_ACTIVITY_:
Set out exactly, and with nothing added, the line containing "Hone, Hp, app_nil_r." and every line after it through the final line of the data.

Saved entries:
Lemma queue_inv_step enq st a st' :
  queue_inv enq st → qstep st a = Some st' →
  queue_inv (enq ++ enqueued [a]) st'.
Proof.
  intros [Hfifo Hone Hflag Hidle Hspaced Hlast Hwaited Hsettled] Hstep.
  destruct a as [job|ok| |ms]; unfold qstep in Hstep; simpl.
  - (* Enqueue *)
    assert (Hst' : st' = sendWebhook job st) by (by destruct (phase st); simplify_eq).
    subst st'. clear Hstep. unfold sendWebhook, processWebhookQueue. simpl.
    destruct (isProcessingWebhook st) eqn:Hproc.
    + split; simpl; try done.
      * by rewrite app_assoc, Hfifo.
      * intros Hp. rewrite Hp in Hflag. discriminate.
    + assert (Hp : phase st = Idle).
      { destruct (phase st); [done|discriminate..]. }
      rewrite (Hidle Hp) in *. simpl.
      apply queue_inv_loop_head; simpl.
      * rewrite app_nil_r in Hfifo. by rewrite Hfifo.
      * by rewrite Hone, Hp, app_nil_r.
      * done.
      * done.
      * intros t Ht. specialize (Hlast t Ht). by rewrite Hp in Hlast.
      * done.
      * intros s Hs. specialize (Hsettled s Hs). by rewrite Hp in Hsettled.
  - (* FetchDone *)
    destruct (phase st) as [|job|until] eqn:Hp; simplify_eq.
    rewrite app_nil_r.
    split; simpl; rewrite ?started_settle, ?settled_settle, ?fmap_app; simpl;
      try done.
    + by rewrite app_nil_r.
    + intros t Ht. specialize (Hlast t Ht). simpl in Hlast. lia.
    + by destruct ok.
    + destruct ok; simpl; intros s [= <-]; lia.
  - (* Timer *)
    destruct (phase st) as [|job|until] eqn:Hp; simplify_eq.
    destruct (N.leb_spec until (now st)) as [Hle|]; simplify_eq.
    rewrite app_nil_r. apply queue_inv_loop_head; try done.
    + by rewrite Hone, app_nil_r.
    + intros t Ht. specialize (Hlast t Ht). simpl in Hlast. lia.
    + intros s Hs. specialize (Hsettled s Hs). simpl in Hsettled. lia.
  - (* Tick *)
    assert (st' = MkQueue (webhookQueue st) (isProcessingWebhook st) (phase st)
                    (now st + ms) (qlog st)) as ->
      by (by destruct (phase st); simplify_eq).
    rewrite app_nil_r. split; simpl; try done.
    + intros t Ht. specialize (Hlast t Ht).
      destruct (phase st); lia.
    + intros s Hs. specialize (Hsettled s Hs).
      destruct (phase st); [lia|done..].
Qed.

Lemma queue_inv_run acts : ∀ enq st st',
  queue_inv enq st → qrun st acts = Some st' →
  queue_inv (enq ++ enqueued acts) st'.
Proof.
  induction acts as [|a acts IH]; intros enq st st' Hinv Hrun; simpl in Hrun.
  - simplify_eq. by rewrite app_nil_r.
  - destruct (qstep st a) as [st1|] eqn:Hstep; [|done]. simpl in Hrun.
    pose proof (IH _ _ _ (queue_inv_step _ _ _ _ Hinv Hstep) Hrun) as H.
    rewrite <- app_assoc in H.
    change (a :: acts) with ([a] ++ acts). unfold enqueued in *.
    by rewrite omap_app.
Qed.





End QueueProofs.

_RESPONSE TO THE TASK_:
      * by rewrite Hone, Hp, app_nil_r.
      * done.
      * done.
      * intros t Ht. specialize (Hlast t Ht). by rewrite Hp in Hlast.
      * done.
      * intros s Hs. specialize (Hsettled s Hs). by rewrite Hp in Hsettled.
  - (* FetchDone *)
    destruct (phase st) as [|job|until] eqn:Hp; simplify_eq.
    rewrite app_nil_r.
    split; simpl; rewrite ?started_settle, ?settled_settle, ?fmap_app; simpl;
      try done.
    + by rewrite app_nil_r.
    + intros t Ht. specialize (Hlast t Ht). simpl in Hlast. lia.
    + by destruct ok.
    + destruct ok; simpl; intros s [= <-]; lia.
  - (* Timer *)
    destruct (phase st) as [|job|until] eqn:Hp; simplify_eq.
    destruct (N.leb_spec until (now st)) as [Hle|]; simplify_eq.
    rewrite app_nil_r. apply queue_inv_loop_head; try done.
    + by rewrite Hone, app_nil_r.
    + intros t Ht. specialize (Hlast t Ht). simpl in Hlast. lia.
    + intros s Hs. specialize (Hsettled s Hs). simpl in Hsettled. lia.
  - (* Tick *)
    assert (st' = MkQueue (webhookQueue st) (isProcessingWebhook st) (phase st)
                    (now st + ms) (qlog st)) as ->
      by (by destruct (phase st); simplify_eq).
    rewrite app_nil_r. split; simpl; try done.
    + intros t Ht. specialize (Hlast t Ht).
      destruct (phase st); lia.
    + intros s Hs. specialize (Hsettled s Hs).
      destruct (phase st); [lia|done..].
Qed.

Lemma queue_inv_run acts : ∀ enq st st',
  queue_inv enq st → qrun st acts = Some st' →
  queue_inv (enq ++ enqueued acts) st'.
Proof.
  induction acts as [|a acts IH]; intros enq st st' Hinv Hrun; simpl in Hrun.
  - simplify_eq. by rewrite app_nil_r.
  - destruct (qstep st a) as [st1|] eqn:Hstep; [|done]. simpl in Hrun.
    pose proof (IH _ _ _ (queue_inv_step _ _ _ _ Hinv Hstep) Hrun) as H.
    rewrite <- app_assoc in H.
    change (a :: acts) with ([a] ++ acts). unfold enqueued in *.
    by rewrite omap_app.
Qed.





End QueueProofs.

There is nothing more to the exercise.